So a referral comes in for neglect of a child, let’s say the home conditions are poor and the child’s presentation at school is also poor. We decide to do an unannounced visit, when we arrive at the home there is clearly someone there, but they do not open the door.
What can we do? Not much at this point, so we put a note thorough the door asking for the parents to contact us and then wait.
No contact is made by the parents, so another visit is undertaken with the same result, ignored at the door.
So from here a more formal letter is sent arranging a visit, with a warning that we may take action to ensure the welfare of the child if it is deemed necessary.
The visit is made at the time agreed and again there is a refusal to engage. Where do we go from here? The message from parents is clear, they are not interested in engaging and the reality of this is we write a letter warning that we may take further action and then we go away.

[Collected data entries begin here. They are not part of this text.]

(** The same record with other "free" counters. *)
Definition with_free (stats : Stats.t) (b t : Z) (d : float64) : Stats.t :=
  {| Stats.device := Stats.device stats;
     Stats.unit := Stats.unit stats;
     Stats.bytes :=
       {| Bytes.read := Bytes.read (Stats.bytes stats);
          Bytes.write := Bytes.write (Stats.bytes stats);
          Bytes.free := b |};
     Stats.transfers :=
       {| Transfers.other := Transfers.other (Stats.transfers stats);
          Transfers.read := Transfers.read (Stats.transfers stats);
          Transfers.write := Transfers.write (Stats.transfers stats);
          Transfers.free := t |};
     Stats.duration :=
       {| Duration.other := Duration.other (Stats.duration stats);
          Duration.read := Duration.read (Stats.duration stats);
          Duration.write := Duration.write (Stats.duration stats);
          Duration.free := d |};
     Stats.busyTime := Stats.busyTime stats;
     Stats.blocks := Stats.blocks stats |}.

(** The per-device queries for the indices [j, j + 1, ..., j + n - 1]. *)
Definition stats_calls (j n : nat) : list event :=
  map (λ i, call_get_stats (Z.of_nat i)) (seq j n).

(** ** Concrete kernels *)

Definition amd64 : platform := Platform LP64 LittleEndian.

Definition byte_of (z : Z) : byte :=
  default x00 (Byte.of_N (Z.to_N (z `mod` 256))).

(** [n] bytes of [z], least significant first. *)
Definition encode_le (n : nat) (z : Z) : list byte :=
  map (λ k, byte_of (z / 256 ^ Z.of_nat k)) (seq 0 n).

(** A kernel that answers the two sysctl names of the cpu collector with
    the given bytes (followed in memory by zero bytes), and has the given
    devices. *)
Definition kernel_of (clockb cpb : list byte) (devs : list devstat) : environment :=
  {| calloc_fails := false;
     getdevs := Some devs;
     sysctl := λ name,
       if String.eqb name "kern.clockrate" then inr (Slice clockb (λ _, x00))
       else if String.eqb name "kern.cp_times" then inr (Slice cpb (λ _, x00))
       else inl (Errno 2) |}.

Definition boot (k : environment) : world := World k [] [].

(** [struct clockinfo] of a typical amd64 machine: hz 1000, tick 1000,
    stathz 127, profhz 8128. *)
Definition clockrate_amd64 : list byte :=
  encode_le 4 1000 ++ encode_le 4 1000 ++ encode_le 4 0 ++ encode_le 4 127
  ++ encode_le 4 8128.
(** * Evolutionary Music Studio: the evolutionary generation engine

    A shallow embedding of the TypeScript sources

    - [types/generation.ts]        (the data model),
    - [engine/musicEngine.ts]      ([MusicEngine.emotionToParams] and its helpers),
    - [evolution/evolutionEngine.ts] (strategy selection, mutation, fitness,
      [createInitialGeneration], [evolve]),
    - [stores/sessionStore.ts]     ([startNewSession],
      [evolveCurrentGeneration], [runAutonomousEvolution],
      [setCurrentGeneration], [addFeedback], [updateSettings],
      [buildGenerationTree]),

    followed by the properties of the specification that concern them, and
    by further properties of the same code.

    Modelling conventions.

    - A JavaScript [number] that the program only ever reads, adds, multiplies,
      compares or clamps is an exact rational ([Q]); rounding and overflow of
      IEEE doubles are not modelled.  The one place where the program can
      produce a value that is not a finite number is the division [0 / 0] in
      [variance]; numbers that can carry that value are [jsnum].
    - Strings are byte strings; [toLowerCase] acts on the ASCII letters.
    - [Math.random()] and [Date.now()] read two tapes that are part of the
      [World]; a draw of [Math.random()] is expected to lie in [0,1).
    - Objects that the program writes through a reference taken from an
      argument (the [oscillator] and [envelope] of a synth voice) live in a
      heap inside the [World], and a synth voice holds their locations.
      Everything else is only ever written through the fresh result of
      [JSON.parse(JSON.stringify(..))] and is modelled by value.
    - An array slot of [patterns] can hold [undefined] (the program can push
      [params.patterns[0]] of an empty array): a slot is an [option].
    - A call of an [async] function of the store runs to its end before the
      next call starts; the remote service of the API mode is a parameter.
    - The text of [MusicEngine.generateCode] and the text of a generated id
      are parameters ([renderCode], [renderId]); playback is not modelled. *)

From Stdlib Require Import QArith Qround Qabs Qminmax Lqa.
From Stdlib Require Import String Ascii List ZArith Lia Bool.
From stdpp Require Import base list.
Import ListNotations.
(* ===== verification/Gateway.v ===== *)
(** * The language-model gateway ([mistral_chat], main1.py lines 9-21)

    [mistral_chat] posts the transcript to Ollama's chat endpoint and reads
    [data["message"]["content"]] from the JSON answer; every exception is
    caught and turned into a warning string. The server is external: the
    network is a state [Net] holding the payloads sent so far and the
    outcomes still to come, one per POST. JSON values are [JVal]; [in] and
    subscripting follow Python on each JSON type (a dict from [json.loads]
    keeps the last of duplicate keys). The function returns whatever
    [content] holds, which need not be a string: [py_iadd_str] is the
    [ai_reply += "..."] main1.py applies to it next.

    Theorems: [mistral_chat] never raises and sends exactly one payload;
    a well-formed answer yields its content; each failure yields the
    corresponding warning text. *)

From S2P Require Import Prelude PyStr.

(** JSON values as [json.loads] returns them (numbers: integers). *)
#[warnings="-register-all"]
Inductive JVal :=
| JNull
| JBool (b : bool)
| JNum (n : Z)
| JStr (s : string)
| JArr (xs : list JVal)
| JObj (kvs : list (string * JVal)).

(** The transcript entries: [{"role": ..., "content": ...}]. *)
Inductive Role := RSystem | RUser | RAssistant.

#[export] Instance Role_eq_dec : EqDecision Role.
Proof. solve_decision. Defined.

Definition role_name (r : Role) : string :=
  match r with RSystem => "system" | RUser => "user" | RAssistant => "assistant" end.

Record Message := mkMsg { role : Role; content : JVal }.

Definition message_json (m : Message) : JVal :=
  JObj [("role", JStr (role_name (role m))); ("content", content m)].

Definition py_type_name (v : JVal) : string :=
  match v with
  | JNull => "NoneType" | JBool _ => "bool" | JNum _ => "int"
  | JStr _ => "str" | JArr _ => "list" | JObj _ => "dict"
  end.

(** [key in v] *)
Definition py_contains (key : string) (v : JVal) : PyExc + bool :=
  match v with
  | JObj kvs => inr (existsb (fun kv => String.eqb (fst kv) key) kvs)
  | JArr xs => inr (existsb (fun x => match x with JStr s => String.eqb s key | _ => false end) xs)
  | JStr s => inr (contains key s)
  | _ => inl (TypeError ("argument of type '" +:+ py_type_name v +:+ "' is not iterable"))
  end.

(** The value of the last binding of [k]. *)
Definition obj_get (kvs : list (string * JVal)) (k : string) : option JVal :=
  fold_left (fun acc kv => if String.eqb (fst kv) k then Some (snd kv) else acc) kvs None.

(** [v[key]] with a string key *)
Definition py_getitem (v : JVal) (key : string) : PyExc + JVal :=
  match v with
  | JObj kvs => match obj_get kvs key with Some x => inr x | None => inl (KeyError key) end
  | JArr _ => inl (TypeError "list indices must be integers or slices, not str")
  | JStr _ => inl (TypeError "string indices must be integers, not 'str'")
  | _ => inl (TypeError ("'" +:+ py_type_name v +:+ "' object is not subscriptable"))
  end.

(** What happens to one POST: [requests.post] raises, or a response
    arrives whose [.json()] raises or gives a value. *)
Inductive HttpOutcome :=
| PostFailed (e : PyExc)
| Responded (body : PyExc + JVal).

Record Net := mkNet { sent : list (string * JVal); outcomes : list HttpOutcome }.

(** [requests.post(url, json=payload)]: the payload is sent, the next
    outcome is consumed; with none left the connection is refused. *)
Definition requests_post (url : string) (payload : JVal) : PyM Net (PyExc + JVal) :=
  fun n =>
    let n' := mkNet (sent n ++ [(url, payload)]) (tail (outcomes n)) in
    match outcomes n with
    | [] => (inl (RequestError "Connection refused"), n')
    | PostFailed e :: _ => (inl e, n')
    | Responded b :: _ => (inr b, n')
    end.

Definition ollama_url : string := "http://localhost:11434/api/chat".

Definition chat_payload (messages : list Message) : JVal :=
  JObj [("model", JStr "mistral"); ("messages", JArr (map message_json messages))].

Definition warning_sign : string := "⚠️".

Definition invalid_response_text : string :=
  warning_sign +:+ " Mistral returned an invalid response. Please ensure it's running.".

Definition mistral_error_text (e : PyExc) : string :=
  warning_sign +:+ " Mistral Error: " +:+ exc_str e.

Definition mistral_chat (messages : list Message) : PyM Net JVal :=
  try!
    (response ← requests_post ollama_url (chat_payload messages);
     data ← py_lift (S:=Net) response;
     has_message ← py_lift (S:=Net) (py_contains "message" data);
     if (has_message : bool) then
       msg ← py_lift (S:=Net) (py_getitem data "message");
       py_lift (S:=Net) (py_getitem msg "content")
     else mret (JStr invalid_response_text))
  except (fun e => mret (JStr (mistral_error_text e))).

(** [ai_reply += s] for a string [s]: a str concatenates, a list is
    extended by the characters of [s], other types raise. *)
Definition py_iadd_str (v : JVal) (s : string) : PyExc + JVal :=
  match v with
  | JStr t => inr (JStr (t +:+ s))
  | JArr xs => inr (JArr (xs ++ map (fun c => JStr (String c EmptyString)) (list_ascii_of_string s)))
  | _ => inl (TypeError ("unsupported operand type(s) for +=: '" +:+ py_type_name v +:+ "' and 'str'"))
  end.

(** What [mistral_chat] computes from one outcome. *)
Definition chat_result (o : option HttpOutcome) : JVal :=
  let body :=
    match o with
    | None => inl (RequestError "Connection refused")
    | Some (PostFailed e) => inl e
    | Some (Responded (inl e)) => inl e
    | Some (Responded (inr data)) =>
        match py_contains "message" data with
        | inl e => inl e
        | inr true =>
            match py_getitem data "message" with
            | inl e => inl e
            | inr msg => py_getitem msg "content"
            end
        | inr false => inr (JStr invalid_response_text)
        end
    end in
  match body with inl e => JStr (mistral_error_text e) | inr v => v end.

(** ** [str()] and [repr()] of a JSON value, for f-strings

    CPython's [repr] of a str: single quotes unless the text has a single
    quote and no double quote; backslash, the quote, tab, newline and
    carriage return are escaped, other control characters as [\xhh].
    Bytes of non-ASCII characters are kept, as Python keeps printable
    non-ASCII characters. *)
Definition dquote : ascii := ascii_of_nat 34.
Definition backslash : ascii := ascii_of_nat 92.

Definition hex_digit (d : Z) : ascii := if (d <? 10)%Z then digit_char d else char_of_code (87 + d)%Z.

Definition repr_char (q c : ascii) : string :=
  let n := code c in
  (if Ascii.eqb c backslash || Ascii.eqb c q then String backslash (String c EmptyString)
  else if n =? 9 then String backslash "t"
  else if n =? 10 then String backslash "n"
  else if n =? 13 then String backslash "r"
  else if (n <? 32) || (n =? 127) then
    String backslash (String "x" (String (hex_digit (n / 16)) (String (hex_digit (n mod 16)) EmptyString)))
  else String c EmptyString)%Z.

Fixpoint repr_body (q : ascii) (s : string) : string :=
  match s with
  | EmptyString => EmptyString
  | String c r => repr_char q c +:+ repr_body q r
  end.

Definition repr_str (s : string) : string :=
  let q := if contains "'" s && negb (contains (String dquote EmptyString) s) then dquote else "'"%char in
  String q (repr_body q s +:+ String q EmptyString).

(** [", ".join(xs)] *)
Fixpoint join_comma (xs : list string) : string :=
  match xs with
  | [] => ""
  | [x] => x
  | x :: xs' => x +:+ ", " +:+ join_comma xs'
  end.

(** The items of the dict [json.loads] builds from a list of bindings: a
    repeated key keeps its first position and its last value. *)
Fixpoint dict_set {V} (items : list (string * V)) (k : string) (v : V) : list (string * V) :=
  match items with
  | [] => [(k, v)]
  | (k', v') :: r => if String.eqb k' k then (k', v) :: r else (k', v') :: dict_set r k v
  end.

Definition dict_items {V} (kvs : list (string * V)) : list (string * V) :=
  fold_left (fun acc kv => dict_set acc (fst kv) (snd kv)) kvs [].

Fixpoint py_repr (v : JVal) : string :=
  match v with
  | JNull => "None"
  | JBool b => if b then "True" else "False"
  | JNum n => str_of_Z n
  | JStr s => repr_str s
  | JArr xs => "[" +:+ join_comma (map py_repr xs) +:+ "]"
  | JObj kvs =>
      "{" +:+ join_comma (map (fun kv => repr_str (fst kv) +:+ ": " +:+ snd kv)
                             (dict_items (map (fun kv => (fst kv, py_repr (snd kv))) kvs))) +:+ "}"
  end.

(** [f"{v}"], i.e. [str(v)]: a str is itself, anything else its repr. *)
Definition py_str (v : JVal) : string :=
  match v with JStr s => s | _ => py_repr v end.

Lemma obj_get_key kvs k v :
  obj_get kvs k = Some v -> existsb (fun kv => String.eqb (fst kv) k) kvs = true.
Proof.
  unfold obj_get.
  enough (Hgen : forall acc, fold_left (fun acc kv => if String.eqb (fst kv) k then Some (snd kv) else acc) kvs acc = Some v ->
            acc = Some v \/ existsb (fun kv => String.eqb (fst kv) k) kvs = true).
  { intros H. destruct (Hgen None H) as [[=]|Hk]; exact Hk. }
  induction kvs as [|[k' v'] kvs IH]; intros acc H; cbn in *; [auto|].
  destruct (String.eqb k' k); [auto|]. apply IH, H.
Qed.

(** [mistral_chat] consumes one outcome, sends one payload and never raises. *)
Lemma mistral_chat_run messages n :
  run (mistral_chat messages) n =
    (inr (chat_result (head (outcomes n))),
     mkNet (sent n ++ [(ollama_url, chat_payload messages)]) (tail (outcomes n))).
Proof.
  unfold mistral_chat, run, py_catch, mbind, PyM_bind, requests_post, py_lift, chat_result.
  destruct (outcomes n) as [|[e|[e|data]] os]; cbn; try reflexivity.
  destruct (py_contains "message" data) as [e|[|]]; cbn; try reflexivity.
  destruct (py_getitem data "message") as [e|m]; cbn; try reflexivity.
  destruct (py_getitem m "content"); reflexivity.
Qed.

(** C21: A well-formed answer, whose JSON has [message.content = c],
    yields [c] as it is (any JSON value); a failed POST yields the text
    "⚠️ Mistral Error: " followed by [str(e)]; an answer without a
    "message" key yields the invalid-response warning. *)
Theorem mistral_chat_outcomes messages n :
  (forall kvs m c, head (outcomes n) = Some (Responded (inr (JObj kvs))) ->
     obj_get kvs "message" = Some (JObj m) -> obj_get m "content" = Some c ->
     fst (run (mistral_chat messages) n) = inr c) /\
  (forall e, head (outcomes n) = Some (PostFailed e) ->
     fst (run (mistral_chat messages) n) = inr (JStr (mistral_error_text e))) /\
  (forall kvs, head (outcomes n) = Some (Responded (inr (JObj kvs))) ->
     existsb (fun kv => String.eqb (fst kv) "message") kvs = false ->
     fst (run (mistral_chat messages) n) = inr (JStr invalid_response_text)).
Proof.
  rewrite mistral_chat_run. cbn [fst]. unfold chat_result.
  repeat split; intros * Ho; rewrite Ho; cbn; [|reflexivity|intros Hk; rewrite Hk; reflexivity].
  intros Hm Hc. pose proof (obj_get_key _ _ _ Hm) as Hk.
  rewrite Hk. cbn. rewrite Hm. cbn. rewrite Hc. reflexivity.
Qed.

Lemma mistral_chat_outcomes_witness :
  fst (run (mistral_chat []) (mkNet [] [Responded (inr (JObj [("message", JObj [("content", JStr "Hi")])]))]))
    = inr (JStr "Hi").
Proof.
  destruct (mistral_chat_outcomes [] (mkNet [] [Responded (inr (JObj [("message", JObj [("content", JStr "Hi")])]))]))
    as [H _].
  apply (H [("message", JObj [("content", JStr "Hi")])] [("content", JStr "Hi")]); reflexivity.
Defined.

(** The gateway's contract (spec section 6): [mistral_chat] never
    raises, whatever the server does or does not answer; it posts the
    whole transcript, untruncated, to Ollama's chat endpoint exactly once
    and consumes exactly one outcome. *)
Theorem mistral_chat_total messages n :
  exists v, run (mistral_chat messages) n =
    (inr v, mkNet (sent n ++ [(ollama_url, JObj [("model", JStr "mistral");
                                               ("messages", JArr (map message_json messages))])])
                  (tail (outcomes n))).
Proof. rewrite mistral_chat_run. eexists. reflexivity. Qed.

(** An answer that is JSON but not an object never yields content:
    null, a boolean or a number makes ["message" in data] raise, a string
    or a list containing "message" makes [data["message"]] raise, and the
    handler turns either into "⚠️ Mistral Error: ..."; any other string or
    list yields the invalid-response warning. *)
Theorem non_object_answer_warns messages n v :
  head (outcomes n) = Some (Responded (inr v)) -> (forall kvs, v <> JObj kvs) ->
  fst (run (mistral_chat messages) n) = inr (JStr invalid_response_text) \/
  exists e, fst (run (mistral_chat messages) n) = inr (JStr (mistral_error_text e)).
Proof.
  intros Ho Hv. rewrite mistral_chat_run. cbn [fst]. unfold chat_result. rewrite Ho.
  destruct v as [| | |s|xs|kvs]; [| | | | |exfalso; exact (Hv kvs eq_refl)];
    cbn -[mistral_error_text invalid_response_text];
    try destruct (contains "message" s); try destruct (existsb _ xs);
    first [left; reflexivity | right; eexists; reflexivity].
Qed.

Lemma non_object_answer_warns_example :
  fst (run (mistral_chat []) (mkNet [] [Responded (inr (JArr [JStr "message"]))])) =
    inr (JStr invalid_response_text) \/
  exists e, fst (run (mistral_chat []) (mkNet [] [Responded (inr (JArr [JStr "message"]))])) =
    inr (JStr (mistral_error_text e)).
Proof. apply (non_object_answer_warns [] _ (JArr [JStr "message"])); [reflexivity|discriminate]. Defined.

It’s not that we do not take neglect issues seriously, but without the cooperation of parents we have no power to gain entry to the home or even speak to the children. There is no way the concerns are at a level to take any kind of legal action so the case is closed. After all it’s not like we haven’t got enough ‘higher level stuff to be getting on with!

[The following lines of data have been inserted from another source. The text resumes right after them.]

(* ===== verification/Turn.v ===== *)
(** * The turn of [main1.py] and its properties

    The world of a turn ([World]) holds the session, the random generator
    and the network; the components run on their part of it through
    lenses. [followup_reply] (lines 118-150), [new_phone_reply] (lines
    152-181), [handle_input] (lines 114-189) and [main_run] (line 114) are
    the script body for one message.

    Then come the equations of each branch of [handle_input], the
    reachability relation [Reachable] over runs of the script, the session
    invariant and its preservation by rule induction, safety of the
    follow-up branch, bounds of the resale estimate, the abstract protocol
    of the spec ([SpecStep]) with the refinement theorem relating the code
    to it, and the places where the code departs from the spec. *)

From Stdlib Require Import QArith Lqa.
From S2P Require Import Prelude PyStr PyRandom PhoneGen Sentiment Gateway Chat.
Import Main1.

Local Open Scope Z_scope.

Section Turn.
  Context {G : Type} `{PyRandom G} `{TextScorer}.

  (** [shown] is the page drawn so far by the current run. *)
Record World := mkWorld { session : Session; rng : G; net : Net; shown : list Element }.

Definition rng_lens : Lens World G :=
    {| view := rng; update g w := mkWorld (session w) g (net w) (shown w) |}.
Definition net_lens : Lens World Net :=
    {| view := net; update n w := mkWorld (session w) (rng w) n (shown w) |}.

Definition get_session : PyM World Session := fun w => (inr (session w), w).
Definition modify_session (f : Session -> Session) : PyM World unit :=
    py_modify (fun w => mkWorld (f (session w)) (rng w) (net w) (shown w)).

  (** [st.title], [st.write], [st.markdown], ...: draw on the page. *)
Definition draw_all (es : list Element) : PyM World unit :=
    py_modify (fun w => mkWorld (session w) (rng w) (net w) (shown w ++ es)).
Definition draw (e : Element) : PyM World unit := draw_all [e].

(** [with st.spinner(text):]: the spinner is drawn when the block starts
    and removed when it ends, whether the block returns or raises. *)
Definition with_spinner {A} (text : string) (m : PyM World A) : PyM World A :=
    draw (Spinner text);;
    py_finally m (py_modify (fun w => mkWorld (session w) (rng w) (net w) (removelast (shown w)))).

Definition append_message (m : Message) : PyM World unit :=
    modify_session (fun s => mkSession (chat_history s ++ [m]) (pending_action s) (current_phone s)).
Definition set_pending (a : option Action) : PyM World unit :=
    modify_session (fun s => mkSession (chat_history s) a (current_phone s)).
Definition set_current_phone (p : option PhoneInfo) : PyM World unit :=
    modify_session (fun s => mkSession (chat_history s) (pending_action s) p).

  (** Lines 119-150: answering the pending question. *)
Definition followup_reply (action : Action) (user_input : string) : PyM World JVal :=
    s ← get_session;
    let phone_info := current_phone s in
    if is_affirmative user_input then
      match action with
      | show_imei =>
          info ← py_lift (need_phone phone_info);
          let ai_reply := imei_text info in
          next_question ← zoom rng_lens (choice imei_next_questions);
          set_pending (Some follow_up);;
          mret (JStr (ai_reply +:+ nl +:+ nl +:+ next_question))
      | compare =>
          compare_phone ← zoom rng_lens (choice series_keys);
          set_pending None;;
          mret (JStr (compare_text compare_phone))
      | resale =>
          info ← py_lift (need_phone phone_info);
          n ← py_lift (py_int_or_raise (replace (price info) rupee ""));
          u ← zoom rng_lens (uniform (3 # 10) (7 # 10));
          let resale_value := py_trunc (inject_Z n * u) in
          set_pending None;;
          mret (JStr (resale_text resale_value))
      | pros_cons =>
          set_pending None;;
          mret (JStr pros_cons_text)
      | follow_up => mret (JStr okay_text)
      end
    else
      set_pending None;;
      mret (JStr skip_text).

  (** Lines 153-181: a new phone. *)
Definition new_phone_reply (user_input : string) : PyM World JVal :=
    phone_info ← zoom rng_lens (get_mobile_info user_input);
    set_current_phone (Some phone_info);;
    s ← get_session;
    let prompt := ai_prompt user_input phone_info in
    ai_reply ← with_spinner "🤖 Thinking..." (zoom net_lens (mistral_chat (chat_history s ++ [user_msg prompt])));
    next_action ← zoom rng_lens (choice next_actions);
    followup_text ← py_lift (dict_getitem followup_texts (action_name next_action));
    ai_reply ← py_lift (py_iadd_str ai_reply (nl +:+ nl +:+ followup_text));
    set_pending (Some next_action);;
    mret ai_reply.

  (** Lines 114-189: one submitted message. *)
Definition handle_input (user_input : string) : PyM World TurnOut :=
    append_message (user_msg user_input);;
    s ← get_session;
    ai_reply ←
      match pending_action s with
      | Some action => followup_reply action user_input
      | None => new_phone_reply user_input
      end;
    append_message (assistant_msg ai_reply);;
    draw (mistral_line ai_reply);;
    sentiment ← py_lift (analyze_sentiment_py ai_reply);
    draw (sentiment_caption sentiment);;
    mret (mkTurnOut ai_reply sentiment).

  (** Line 114: [if user_input:] *)
Definition main_run (user_input : option string) : PyM World (option TurnOut) :=
    match user_input with
    | Some u => if str_truthy u then out ← handle_input u; mret (Some out) else mret None
    | None => mret None
    end.

  (** A whole run of the script: Streamlit starts from an empty page; lines
      85-87 draw the header, lines 104-109 the transcript without its
      system turn, line 112 the input box, then lines 114-189 handle the
      submitted message. The session initialisation of lines 89-102 is
      [init_session_state], the identity on a session already set. *)
Definition script_run (user_input : option string) : PyM World (option TurnOut) :=
    py_modify (fun w => mkWorld (session w) (rng w) (net w) []);;
    draw_all page_header;;
    s ← get_session;
    draw_all (history_view (chat_history s));;
    draw chat_input_widget;;
    main_run user_input.
End Turn.

Arguments World G : clear implicits.

Section Props.
  Context {G : Type} `{PyRandom G} `{TextScorer}.

Lemma run_get_session (w : World G) : run get_session w = (inr (session w), w).
  Proof. reflexivity. Qed.

  #[local] Hint Rewrite run_get_session : pym.

  (** Unfold the turn and simplify the session records. *)
Ltac turn_simpl :=
    repeat (pym_simpl; cbn [view update rng_lens net_lens session rng net shown
                            chat_history pending_action current_phone need_phone
                            analyze_sentiment_py py_iadd_str] in *;
            try rewrite removelast_last in *).

Ltac turn_unfold :=
    unfold handle_input, new_phone_reply, followup_reply, append_message, set_pending,
      set_current_phone, modify_session, with_spinner, draw, draw_all; turn_simpl.

  (** Case on every intermediate result, for properties of all paths. *)
Ltac turn_cases :=
    repeat (turn_simpl; first
      [ match goal with
        | |- context [if ?b then _ else _] => let E := fresh "E" in destruct b eqn:E
        end
      | match goal with
        | |- context [match ?r with inl _ => _ | inr _ => _ end] =>
            let E := fresh "E" in destruct r eqn:E
        end
      | match goal with
        | |- context [match run ?m ?s with _ => _ end] =>
            lazymatch m with
            | mbind _ _ => fail
            | _ => let E := fresh "E" in destruct (run m s) as [[? | ?] ?] eqn:E
            end
        end ]).

Lemma followup_text_ok a : In a next_actions ->
    exists t, dict_getitem followup_texts (action_name a) = inr t.
  Proof. cbn. intros Ha. repeat destruct Ha as [<-|Ha]; eauto. destruct Ha. Qed.

  (** ** The branch with no pending action *)

  (** The idle turn, given the record the generator draws. *)
(** The spinner around a network call leaves no trace on the page,
    whether the call returns or raises. *)
Lemma with_spinner_net {A} text (m : PyM Net A) (w : World G) :
    run (with_spinner text (zoom net_lens m)) w =
    (fst (run m (net w)), mkWorld (session w) (rng w) (snd (run m (net w))) (shown w)).
  Proof.
    unfold with_spinner, draw, draw_all. turn_simpl.
    destruct (run m (net w)) as [[e|x] n']; reflexivity.
  Qed.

I suppose in an ideal world we could sit outside the home and wait until a parent emerges. But even then they could tell us to sling our hook and not engage with us.
How about a similar scenario but with higher level concerns? This time the child’s mother is associating with a convicted rapist, the child has low attendance at school and there is domestic abuse between the mother and her partner (who is not the child’s father). This mother engages early on, mother’s partner does not, mother indicates she wishes to continue her friendship with the convicted rapist but claims he has no contact with her child. Mother was unhappy when it was decided to take the case to an Initial Child Protection Conference and at this point she disengages.
Despite this mother not attending conference the decision is made to have a CP plan and this plan was formulated in her absence. The mother continues to avoid contact with all professionals and we are left with the slightly ridiculous situation of the plan being carried out without the mother even acknowledging it exists. No written agreement is in place regarding the child not having contact with the convicted rapist, but there is no new evidence that there is any contact. No further incidents of domestic violence are recorded and at the review conference the plan is removed.
This situation was not felt to be satisfactory by professionals but similar to the neglect case there were few further actions that could be taken. Despite the concerns being significantly higher that the neglect case they were not at a point at which legal proceedings could be issued.
Mr Gove would like us to intervene earlier and advocates removing children sooner rather than later (not a new concept I might add). But what he fails to realise is that most of what we do is by consent. Hopefully I have illustrated this with my examples.
To illustrate this further the overwhelming majority of children that I have accommodated have been with the consent of parents, I have never had cause to go to court to obtain an EPO. The only other way I have accommodated children is when the Police have taken them into Police Protection.
So do we need more powers, for example a power of entry, or a legal requirement to follow a child protection plan? Do we want these powers? Would more power improve our effectiveness or would that palpable fear that parents frequently exhibit at the merest whiff of Children’s Services involvement rise to such a level that it would become counterproductive?
If Mr Gove is serious about earlier intervention of the most severe kind (removal of a child) then there will need to be changes to the law and we will find ourselves more powerful. Alternatively a different agency or different type of social worker with the required powers would be responsible for these early interventions. Either way its makes me uncomfortable!